The Train

Train brakes
echo
in a river-run
circle around my world.
Do you hear the train?

Does it wake you
as it sweeps it's
coal-filled path
around the Mon?
49 cars,
to each
engine
Had you noticed?
And that ever-present
Conrail symbol
smiles at me
50 times,
100 times,
or more.

At night,
when the train
rumbles through
a thick valley-fog,
Do you watch for the train
you can only hear?

© 1997 Robert Waller,
Conrail Cyclopedia.
Photograph appears by permision.

N. M. Dulin


A note about this poem:
California University (CAL) is a small State System University in Southwestern Pennsylvania. CAL sits in a low lying area, in a small town, next to the Monongehela River.

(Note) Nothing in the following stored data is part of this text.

Lemma keeps_robust_em (n : nat) (xyz : list (mat * mat * mat)) :
  forall prior m, noise_of_class m = true -> keeps m (robust_em n xyz prior m).
Proof.
  induction n as [ | n IH]; intros prior m H; simpl.
  - apply keeps_Returned. apply same_frame_refl. exact H.
  - unfold robust_iteration.
    destruct (e_steps_robust m xyz) as [taus | e];
      [ | apply keeps_Raised; apply same_frame_refl; exact H].
    pose proof (keeps_robust_update xyz taus prior m H) as Hu.
    destruct (robust_update xyz taus prior m) as [[m1 | e m1 | ] prior'];
      cbn [fst] in Hu.
    + apply (keeps_frame m m1); [apply Hu; reflexivity | ].
      apply IH. apply (same_frame_noise m m1). apply Hu. reflexivity.
    + exact Hu.
    + apply keeps_NonFinite.
Qed.

Lemma keeps_newton_loop (stats : list (R * (R * R))) :
  forall k m, noise_of_class m = true -> keeps m (newton_loop k stats m).
Proof.
  induction stats as [ | [a [b w]] stats IH]; intros k m H; simpl.
  - apply keeps_Returned. apply same_frame_refl. exact H.
  - destruct (generalized_newton_studentst_dof _ _);
      [ | apply keeps_NonFinite | apply keeps_Raised; apply same_frame_refl; exact H].
    destruct (Rltb 0 nu); [ | apply keeps_NonFinite].
    destruct (nus_params m) as [ | l | l];
      try (apply keeps_Raised; apply same_frame_refl; exact H).
    eapply keeps_frame; [ | apply IH].
    + clear - H. frame_setters.
    + clear - H. frame_setters.
Qed.

Lemma keeps_m_step_robust (seqs : list obs_seq) (n : nat)
    (J0 h0 : option tensor3) (m : model) :
  noise_of_class m = true -> keeps m (m_step_robust seqs n J0 h0 m).
Proof.
  intros H. unfold m_step_robust, m_step_ar_robust, m_step_nu_robust.
  apply keeps_and_then.
  - destruct (collect (lags m) (M m) seqs) as [xyz | e];
      [ | apply keeps_Raised; apply same_frame_refl; exact H].
    apply keeps_robust_em. exact H.
  - intros m1 H1. pose proof (same_frame_noise _ _ H1) as Hn1.
    destruct (sequence (map (nu_statistics m1) seqs)) as [stats | e];
      [ | apply keeps_Raised; apply same_frame_refl; exact Hn1].
    destruct (fold_left _ stats _) as [[a b] c].
    apply keeps_newton_loop. exact Hn1.
Qed.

The Monongehela River, known by locals as the "Mon" flows northward into the city of Pittsburgh, where it joins the Allegheny River, to form the Ohio River (hence, Three Rivers).
The Mononghela River has long been used as a major transportation route for the coal barges that come and go from the city of Pittsburgh. The "Mon" meanders through the region, marking the land with the curves and insets of a jigsaw puzzle. Railroad tracks run in a nearly identical path next to the river, crossing back and forth over it, but serving the same master as the barges- The transport of coal.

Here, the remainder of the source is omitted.